Everywhere I look lately, I’ve seen the bad kind of brand exploitation. First, we have the Fifty Shades of Grey books, which exploited the Twilight fandom. Then we have the new 21 Jump Street movie, which is nothing like the old TV show. And just this week, I was struck speechless by the trailer for the new Dark Shadows movie.
My first thought: I love Tim Burton’s work. Nightmare Before Christmas is one of my all-time favorite movies. And Tim Burton and Johnny Depp together make magic.
My second thought: The trailer was amusing and the story looks interesting.
My third and overriding thought: But this isn’t Dark Shadows!
The 1966 TV show Dark Shadows was a classic gothic genre story. As described in the Beginning Writer’s Answer Book by Jane Friedman:
“[G]othic novels are characterized by atmospheric, historical settings and feature young, beautiful women who win the favor of handsome, brooding heroes—simultaneously dealing successfully with some life-threatening menace, either natural or supernatural. Gothics rely on mystery, peril, romantic relationships, and a sense of foreboding for their strong, emotional effect on the reader.”
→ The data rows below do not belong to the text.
Lemma triple_run_total {A} (Q : A -> Prop) (m : M A) (h : string -> A) :
  triple R Q m -> (forall msg, Q (h msg)) ->
  forall st, R st (snd (run_total m h st)) /\ Q (fst (run_total m h st)).
Proof.
  intros Hm Hh st. unfold run_total. destruct (Hm st) as [HR HQ].
  destruct (m st) as [[msg|a] st']; simpl in *; split; auto.
Qed.

End MethodRules.

Section SessionMethods.
Import Py App.

Lemma same_attributes_refl (st : state) : same_attributes st st.
Proof. repeat split. Qed.

Lemma same_attributes_trans (a b c : state) :
  same_attributes a b -> same_attributes b c -> same_attributes a c.
Proof.
  unfold same_attributes. intros (?&?&?&?&?) (?&?&?&?&?).
  repeat split; congruence.
Qed.

Ltac triple_step :=
  lazymatch goal with
  | |- triple _ _ (ret _) =>
      apply triple_ret; [apply same_attributes_refl | try exact I; try reflexivity]
  | |- triple _ _ (raise _) => apply triple_raise, same_attributes_refl
  | |- triple _ _ (bind _ _) =>
      eapply (triple_bind _ same_attributes_trans any); [| intros ? _]
  | |- triple _ _ (try_except _ _) =>
      apply (triple_try_except _ same_attributes_trans); [| intros ?]
  | |- triple _ _ get_self => apply triple_get_self, same_attributes_refl
  | |- triple _ _ get_os => apply triple_get_os, same_attributes_refl
  | |- triple _ _ (modify_self _) =>
      apply triple_modify_self; intros [? ?]; repeat split
  | |- triple _ _ (modify_os _) =>
      apply triple_modify_os; intros [? ?]; repeat split
  | |- triple _ _ (match ?x with _ => _ end) => destruct x
  end.

Ltac triple_auto := repeat triple_step.

Lemma driver_get_attributes outcome url :
  triple same_attributes any (driver_get outcome url).
Proof. unfold driver_get. triple_auto. Qed.

Lemma wait_until_attributes p : triple same_attributes any (wait_until p).
Proof. unfold wait_until. triple_auto. Qed.

Lemma check_authentication_attributes p :
  triple same_attributes any (_check_authentication p).
Proof.
  unfold _check_authentication. triple_step; [apply wait_until_attributes|].
  triple_auto.
Qed.

Lemma save_qr_code_attributes saved :
  triple same_attributes any (_save_qr_code saved).
Proof. unfold _save_qr_code. triple_auto. Qed.

Lemma wait_for_authentication_attributes polls :
  triple same_attributes any (_wait_for_authentication polls).
Proof.
  unfold _wait_for_authentication. triple_step; [|triple_auto].
  induction polls as [|p rest IH]; simpl; [triple_auto|].
  triple_step; [apply check_authentication_attributes|].
  triple_step; [triple_auto|exact IH].
Qed.

Lemma launch_chrome_attributes user_data_dir :
  triple same_attributes any (launch_chrome user_data_dir).
Proof. unfold launch_chrome. triple_auto. Qed.

Lemma setup_driver_attributes e : triple same_attributes any (_setup_driver e).
Proof.
  unfold _setup_driver. triple_step; [|triple_auto].
  triple_step; [triple_auto|].
  triple_step; [triple_auto|].
  triple_step; [triple_auto|].
  triple_step; [triple_auto|].
  triple_step; [triple_auto|].
  triple_step; (triple_step; [apply launch_chrome_attributes|triple_auto])
               || triple_auto.
Qed.

Lemma initialize_session_body_spec e :
  triple same_attributes nonempty_dict (initialize_session_body e).
Proof.
  unfold initialize_session_body.
  triple_step; [apply setup_driver_attributes|].
  triple_step; [triple_auto|].
  triple_step; [triple_auto|].
  triple_step; [apply driver_get_attributes|].
  triple_step; [apply check_authentication_attributes|].
  triple_step; [triple_auto|].
  triple_step; [apply wait_until_attributes|].
  triple_step.
  - triple_step; [apply save_qr_code_attributes|].
    triple_step; [apply wait_for_authentication_attributes|].
    triple_auto.
  - triple_step; [apply check_authentication_attributes|].
    triple_auto.
Qed.

Lemma initialize_session_spec e st :
  same_attributes st (snd (Bot.initialize_session e st))
  /\ nonempty_dict (fst (Bot.initialize_session e st)).
Proof.
  apply (triple_run_total _ _ _ _ (initialize_session_body_spec e)).
  reflexivity.
Qed.

Lemma reinitialize_spec e : triple same_attributes early_ok (reinitialize e).
Proof.
  unfold reinitialize.
  eapply (triple_bind _ same_attributes_trans nonempty_dict).
  - apply triple_lift_total, initialize_session_spec.
  - intros init_result Hne.
    destruct (negb (truthy (dict_get "success" init_result)));
      apply triple_ret; try apply same_attributes_refl.
    + now intros ? [= <-].
    + discriminate.
Qed.

Lemma ensure_driver_spec e : triple same_attributes early_ok (ensure_driver e).
Proof.
  unfold ensure_driver. triple_step; [triple_auto|].
  triple_step; [|apply reinitialize_spec].
  apply triple_ret; [apply same_attributes_refl|discriminate].
Qed.

Lemma ensure_authenticated_spec e :
  triple same_attributes early_ok (ensure_authenticated e).
Proof.
  unfold ensure_authenticated. triple_step; [triple_auto|].
  triple_step.
  - apply triple_ret; [apply same_attributes_refl|discriminate].
  - triple_step; [apply check_authentication_attributes|].
    triple_step; [|apply reinitialize_spec].
    apply triple_ret; [apply same_attributes_refl|discriminate].
Qed.

Lemma send_media_attributes sent path :
  triple same_attributes any (_send_media sent path).
Proof. unfold _send_media. triple_auto. Qed.

Lemma send_text_message_attributes sent text :
  triple same_attributes any (_send_text_message sent text).
Proof. unfold _send_text_message. triple_auto. Qed.

Lemma dispatch_spec e phone_number message media_path :
  triple same_attributes nonempty_dict (dispatch e phone_number message media_path).
Proof.
  unfold dispatch.
  triple_step; [apply driver_get_attributes|].
  triple_step; [apply wait_until_attributes|].
  triple_step; [triple_auto|].
  triple_step; [triple_auto|].
  triple_step.
  - destruct media_path as [path|]; [|triple_auto].
    triple_step; [|triple_auto].
    triple_step; [apply send_media_attributes|triple_auto].
  - destruct message as [text|]; [|triple_auto].
    triple_step; [|triple_auto].
    triple_step; [apply send_text_message_attributes|triple_auto].
Qed.

Lemma send_message_body_spec e phone_number message media_path :
  triple same_attributes nonempty_dict
    (send_message_body e phone_number message media_path).
Proof.
  unfold send_message_body.
  eapply (triple_bind _ same_attributes_trans early_ok);
    [apply ensure_driver_spec|].
  intros [init_result|] Hearly.
  { apply triple_ret; [apply same_attributes_refl|now apply Hearly]. }
  eapply (triple_bind _ same_attributes_trans early_ok);
    [apply ensure_authenticated_spec|].
  intros [init_result|] Hearly'.
  { apply triple_ret; [apply same_attributes_refl|now apply Hearly']. }
  apply dispatch_spec.
Qed.

Lemma send_message_spec e phone_number message media_path st :
  same_attributes st (snd (Bot.send_message e phone_number message media_path st))
  /\ nonempty_dict (fst (Bot.send_message e phone_number message media_path st)).
Proof.
  apply (triple_run_total _ _ _ _
           (send_message_body_spec e phone_number message media_path)).
  reflexivity.
Qed.

(** [send_message] never writes [last_activity]: after every call,
    successful or not, the attribute still holds the time at which the
    session object was constructed. *)
Lemma send_message_keeps_last_activity e phone_number message media_path st :
  last_activity (fst (snd (Bot.send_message e phone_number message media_path st)))
  = last_activity (fst st).
Proof. apply send_message_spec. Qed.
Think Wuthering Heights. Many of the old episodes of Dark Shadows are on YouTube. Watch the first minute or two of the Dark Shadows recap, and you’ll see the hallmarks of the gothic genre.
Atmospheric? Check. Mystery? Check. Foreboding? Check. And although it’s not obvious from the first few minutes, we have vampire Barnabas Collins to provide the brooding hero. Supernatural menace? Check and check. Listen to the opening theme music at the :50 minute mark. Perfect for the genre.
The reruns of this show captured my attention as a child and probably helped start me down the path of writing paranormal stories. Sure, it looks a bit campy to us now, but that’s a function of the show being made before many of us were born, not because of any inherent intention to be campy.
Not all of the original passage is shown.